Kosmos:
La Boca, Inka und Markus Brand, 3-6 Möchtegern-Architekten
Coop-Tetris auf leiwand
Warum
heißt ein Spiel, wo's ums Bauen geht „La Boca“ - also „der
Mund“? Weil das bunte Stückwerk, das man hier erschaffen soll in
der Architektur auf den Stadtteil „La Boca“ in Buenos Aires
anspielen soll. Hätten die Jungs da unten in Argentinien allerdings
nach Plänen gebaut, die genau so strukturiert sind wie die
vorliegende Spielanleitung, würde maximal noch ein bunter
Schutthaufen daran erinnern.
Nach dem dritten Mal durchlesen ist man
der Meinung, es wäre der perfekte Zeitpunkt um das Spiel in die Ecke
zu schmeißen und es nie wieder anzurühren. Und DAS wäre ein
fataler Fehler. Denn – vorausgesetzt man übersteht das freie
Assoziieren bezüglich der Regeln und derer möglichen Bedeutungen
und das brennende Gefühl in „Darstellende Geometrie“ im Gym
nicht genug aufgepasst zu haben – ist dieses Spiel eines der besten
die ich je gespielt habe.
Die Idee ist simpel.

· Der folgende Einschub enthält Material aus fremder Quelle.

(* ===== verification/Gateway.v ===== *)
(** * The gateway: an acceptor and its clients in one loop (demo/main.cpp)

    The demo program puts the event loop, the acceptor and the TCP connections
    together: the acceptor's callback creates a connection for every accepted
    socket and registers it; a signal stops the loop.

    The state is the loop's, and the buffers of every [tcp_conn] that was
    created, by its address: an address without any is the acceptor's, the only
    object of another class.  (A deleted connection leaves its pool behind; its
    entry is overwritten when the address is used again.)

    A round of the program is a round of the loop with what the system answers
    in it: the descriptors that are ready, the result of [accept], the results
    of [recv] and [send] with the bytes received, the memory it gives, and the
    signals that arrive.  A signal may arrive anywhere.  The only thing its
    handler changes besides the wake-up count is [_running], which the loop reads
    only at its head, in [add_net] and in [wakeup]; so it is enough to let
    signals arrive at the points before those ([sig_point] and the arguments of
    [gateway_main]): at any other point the handler has the effect it has at the
    next of these, up to the wake-up count, on which nothing depends (whether
    the wake-up descriptor is ready is an argument, [r_wake]). *)

From S2P Require Import Prelude NgxPool NgxQueue EventLoop TcpConn.
From stdpp Require Import sets.
Local Open Scope Z_scope.

(** ** The program *)

Record gateway := Gw { gw_world : world; gw_conns : gmap positive tcp_conn }.

#[export] Instance gateway_world : HasWorld gateway :=
  {| the_world := gw_world; with_world w g := Gw w (gw_conns g); the_with_world _ _ := eq_refl |}.

Definition HEAD_LEN : Z := 24.

Definition msg_head_parse (data : list Z) (len : Z) : Z := if len <? 24 then 24 else len.

Inductive signal := SIGINT | SIGTERM | SIGSEGV | SIGOTHER.

Definition signal_handle (s : signal) (w : world) : world :=
  match s with SIGINT | SIGTERM => stop w | SIGSEGV | SIGOTHER => w end.

(** A signal that arrives, or not. *)
Definition interrupt (s : option signal) (w : world) : world :=
  match s with Some s => signal_handle s w | None => w end.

Es spielen immer
zwei Spieler zusammen. Sie sehen auf einer Karte den jeweiligen
Aufriss der Konstruktion die Sie bauen müssen. Nur sieht diese, da
alle vorhandenen Bausteine verarbeitet werden müssen, natürlich von
jeder Seite völlig anders aus. Und so gilt es – ohne die Seite des
anderen zu sehen – durch schnelles bauen und gute Kommunikation das
richtige Ergebnis innerhalb möglichst kurzer Zeit abzuliefern. Denn
je flotter desto mehr Punkte regnet es.
Wäre ein Alien auf Aufklärungsmission
am Testabend im Wohnzimmer gesessen, er hätte seinem Vorgesetzten
wohl von einer Invasion der Erde und ihrer unheimlichen Bewohner
abgeraten. Denn keine 15 Minuten nach dem ultimativen Motivationstief
zwischen „Ich glaub ich geh' lieber ins Bett“ und „Spiel' ma
lieber Munchkin“ wurde mit hochroten Köpfen bereits vor Beginn der
Runde penibelst darauf geachtet, die Bausteine so zu legen, dass
beide Spieler einen um drei Zehntel-Sekunden optimierten Zugriff
darauf haben. Ausgefuchste Kommunikations-Strategien à la: „I siag
des Rote zwa Moi....na ned do....in da Mittn!“ wurden entwickelt.
Ja selbst das Drücken der Stop-Taste des Timers wurde vorher bereits
geprobt um keine entscheidende Sekunde zu verschenken.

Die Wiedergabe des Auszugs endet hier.